TAGS :Viewed: 4 - Published at: a few seconds ago

[ Modify object via Python multiprocessing.Pool: strange behavior ]

I have an object with two attributes: a dict and an int. When I modify the object using a forked process via multiprocessing.Pool, I get back the object with it the modified int attribute, but the dict isn't modified. Why is that?

from multiprocessing import Pool

def fork():
    someObject = SomeClass()
    for i in range(10):
        someObject.method(i)    
    print("in fork, someObject has dct=%s and nbr=%i" % (someObject.dct, someObject.nbr))
    return someObject

def test():
    pool = Pool(processes=1)             
    result = pool.apply(func=fork)
    print("in main, someObject has dct=%s and nbr=%i" % (result.dct, result.nbr))

class SomeClass(object):
    dct = {}
    nbr = 0     
    def method(self, nbr):
        self.dct[nbr]=nbr
        self.nbr+=nbr

if __name__=='__main__':
    test()

Output:

in fork, someObject has dct={0: 0, 1: 1, 2: 2, 3: 3, 4: 4, 5: 5, 6: 6, 7: 7, 8: 8, 9: 9} and nbr=45

in main, someObject has dct={} and nbr=45

Answer 1


The parent process has a different copy of SomeClass.dct and SomeClass.nbt than the child process(es).
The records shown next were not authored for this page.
#[export] Instance RunPc_eq_dec : EqDecision RunPc.
Proof. solve_decision. Defined.
#[export] Instance FlightPc_eq_dec : EqDecision FlightPc.
Proof. solve_decision. Defined.

(** [ru_slots] is [len(slots)]; [ru_flying] has one entry per goroutine
    counted by [inFlight]. The last three fields are the history of the
    current run: what was claimed, what [deliver] was called on, and what was
    claimed and then left because the context was done. *)
Record Runner := mkRunner {
  ru_running : bool;
  ru_main : RunPc;
  ru_house : HousePc;
  ru_dispatch : DispatchPc;
  ru_slots : nat;
  ru_flying : list (FlightPc * Message);
  ru_done : bool;          (* [ctx] is done *)
  ru_poll : bool;          (* a tick is waiting in a ticker's channel *)
  ru_purge : bool;
  ru_gauge : bool;
  ru_db : DB;
  ru_claimed : list Message;
  ru_delivered : list Message;
  ru_left : list Message
}.

(** A runner that [New] returned. *)
Definition new_runner (db : DB) : Runner :=
  mkRunner false RunIdle HouseDone DispatchDone 0 [] false false false false db [] [] [].

(** ** Setters *)

Definition set_main (p : RunPc) (s : Runner) : Runner :=
  mkRunner (ru_running s) p (ru_house s) (ru_dispatch s) (ru_slots s) (ru_flying s) (ru_done s) (ru_poll s) (ru_purge s) (ru_gauge s) (ru_db s) (ru_claimed s) (ru_delivered s) (ru_left s).
Definition set_house (p : HousePc) (s : Runner) : Runner :=
  mkRunner (ru_running s) (ru_main s) p (ru_dispatch s) (ru_slots s) (ru_flying s) (ru_done s) (ru_poll s) (ru_purge s) (ru_gauge s) (ru_db s) (ru_claimed s) (ru_delivered s) (ru_left s).
Definition set_dispatch (p : DispatchPc) (s : Runner) : Runner :=
  mkRunner (ru_running s) (ru_main s) (ru_house s) p (ru_slots s) (ru_flying s) (ru_done s) (ru_poll s) (ru_purge s) (ru_gauge s) (ru_db s) (ru_claimed s) (ru_delivered s) (ru_left s).
Definition set_flying (n : nat) (f : list (FlightPc * Message)) (s : Runner) : Runner :=
  mkRunner (ru_running s) (ru_main s) (ru_house s) (ru_dispatch s) n f (ru_done s) (ru_poll s) (ru_purge s) (ru_gauge s) (ru_db s) (ru_claimed s) (ru_delivered s) (ru_left s).
Definition set_ticks (poll purge gauge : bool) (s : Runner) : Runner :=
  mkRunner (ru_running s) (ru_main s) (ru_house s) (ru_dispatch s) (ru_slots s) (ru_flying s) (ru_done s) poll purge gauge (ru_db s) (ru_claimed s) (ru_delivered s) (ru_left s).
Definition set_db (db : DB) (s : Runner) : Runner :=
  mkRunner (ru_running s) (ru_main s) (ru_house s) (ru_dispatch s) (ru_slots s) (ru_flying s) (ru_done s) (ru_poll s) (ru_purge s) (ru_gauge s) db (ru_claimed s) (ru_delivered s) (ru_left s).
Definition set_done (s : Runner) : Runner :=
  mkRunner (ru_running s) (ru_main s) (ru_house s) (ru_dispatch s) (ru_slots s) (ru_flying s) true (ru_poll s) (ru_purge s) (ru_gauge s) (ru_db s) (ru_claimed s) (ru_delivered s) (ru_left s).
Definition set_history (claimed delivered left_ : list Message) (s : Runner) : Runner :=
  mkRunner (ru_running s) (ru_main s) (ru_house s) (ru_dispatch s) (ru_slots s) (ru_flying s) (ru_done s) (ru_poll s) (ru_purge s) (ru_gauge s) (ru_db s) claimed delivered left_.
Definition clear_running (s : Runner) : Runner :=
  mkRunner false RunIdle (ru_house s) (ru_dispatch s) (ru_slots s) (ru_flying s) (ru_done s) (ru_poll s) (ru_purge s) (ru_gauge s) (ru_db s) (ru_claimed s) (ru_delivered s) (ru_left s).

(** ** Steps *)

(** The first lines of [Run], with a fresh context: refused while the flag is
    set. *)
Definition begin_run (s : Runner) : result string Runner :=
  if ru_running s then Err "queue: already running"
  else Ok (mkRunner true RunHouse (ru_house s) (ru_dispatch s) (ru_slots s) (ru_flying s) false false false false (ru_db s) [] [] []).

(** The rest of [Run]. *)
Definition main_step (s : Runner) : option Runner :=
  match ru_main s with
  | RunIdle => None
  | RunHouse => Some (set_main RunDispatch (set_house HouseStart s))
  | RunDispatch => Some (set_main RunWait (set_dispatch DispatchRound s))
  | RunWait =>
      match ru_house s, ru_dispatch s with
      | HouseDone, DispatchDone => Some (set_main RunClear s)
      | _, _ => None
      end
  | RunClear => Some (clear_running s)
  end.

(** Which case of its select the housekeeping takes. *)
Inductive HouseCase := CaseGauges | CasePurge | CaseDone.

Definition house_step (o : Options) (c : HouseCase) (io : option string) (now : Z) (s : Runner) : option Runner :=
  match ru_house s with
  | HouseDone => None
  | HouseStart => Some (set_house HouseFirst (set_db (releaseExpiredLeases io now (ru_db s)) s))
  | HouseFirst | HousePublish => Some (set_house HouseSelect s)
  | HouseSelect =>
      match c with
      | CaseGauges => if ru_gauge s then Some (set_house HousePublish (set_ticks (ru_poll s) (ru_purge s) false s)) else None
      | CasePurge => if ru_purge s then Some (set_house HouseRelease (set_ticks (ru_poll s) false (ru_gauge s) s)) else None
      | CaseDone => if ru_done s then Some (set_house HouseDone s) else None
      end
  | HouseRelease => Some (set_house HousePurge (set_db (releaseExpiredLeases io now (ru_db s)) s))
  | HousePurge => Some (set_house HouseSelect (set_db (purge o io now (ru_db s)) s))
  end.

(** [leave]: the case [<-ctx.Done()] of the select the dispatcher is in. The
    one after a round that claimed something has a default case, so there it
    is taken exactly when the context is done. *)
Definition dispatch_next (o : Options) (leave : bool) (io io' : option string) (scan scan' : list string) (now : Z) (s : Runner)
  : option Runner :=
  match ru_dispatch s with
  | DispatchDone => None
  | DispatchRound => Some (set_dispatch (DispatchClaim (o_Workers o - Z.of_nat (ru_slots s))) s)
  | DispatchClaim limit =>
      let '(claimed, db) := claim o io io' scan scan' limit now (ru_db s) in
      Some (set_dispatch (DispatchFeed (0 <? Z.of_nat (length claimed)) claimed)
        (set_history (ru_claimed s ++ claimed) (ru_delivered s) (ru_left s) (set_db db s)))
  | DispatchFeed got rest =>
      match rest with
      | m :: rest =>
          if leave then
            if ru_done s
            then Some (set_dispatch DispatchDrain (set_history (ru_claimed s) (ru_delivered s) (ru_left s ++ m :: rest) s))
            else None
          else if Z.of_nat (ru_slots s) <? o_Workers o
          then Some (set_dispatch (DispatchFeed got rest) (set_flying (S (ru_slots s)) ((FlightDeliver, m) :: ru_flying s) s))
          else None
      | [] =>
          Some (set_dispatch (if got then if ru_done s then DispatchDrain else DispatchRound else DispatchPoll) s)
      end
  | DispatchPoll =>
      if leave then if ru_done s then Some (set_dispatch DispatchDrain s) else None
      else if ru_poll s then Some (set_dispatch DispatchRound (set_ticks false (ru_purge s) (ru_gauge s) s)) else None
  | DispatchDrain => match ru_flying s with [] => Some (set_dispatch DispatchDone s) | _ :: _ => None end
  end.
The reason nbr is updated but not dct is that nbr actually becomes an instance variable when you do self.nbr+=nbr, which gets pickled and sent back to the parent process. But you never assign self.dct to anything, so self.dct (which actually refers to SomeClass.dct) does not get pickled.

You can see this by defining a __getstate__() on SomeClass:

class SomeClass(object):
    dct = {}
    nbr = 0
    def method(self, nbr):
        self.dct[nbr]=nbr
        self.nbr+=nbr

    def __getstate__(self):
        res = self.__dict__
        print("pickled", res)
        return res

This prints:

in fork, someObject has dct={0: 0, 1: 1, 2: 2, 3: 3, 4: 4, 5: 5, 6: 6, 7: 7, 8: 8, 9: 9} and nbr=45
('pickled', {'nbr': 45})
in main, someObject has dct={} and nbr=45

You can force dct to be pickled by assigning it to "itself":

class SomeClass(object):
    dct = {}
    nbr = 0
    def method(self, nbr):
        self.dct[nbr]=nbr
        self.dct = self.dct
        self.nbr+=nbr

This prints:

in fork, someObject has dct={0: 0, 1: 1, 2: 2, 3: 3, 4: 4, 5: 5, 6: 6, 7: 7, 8: 8, 9: 9} and nbr=45
('pickled', {'nbr': 45, 'dct': {0: 0, 1: 1, 2: 2, 3: 3, 4: 4, 5: 5, 6: 6, 7: 7, 8: 8, 9: 9}})
in main, someObject has dct={0: 0, 1: 1, 2: 2, 3: 3, 4: 4, 5: 5, 6: 6, 7: 7, 8: 8, 9: 9} and nbr=45

Answer 2


I found an alternative solution. Instead of using a dict(), I used a multiprocessing.Manager.dict() and it worked as expected.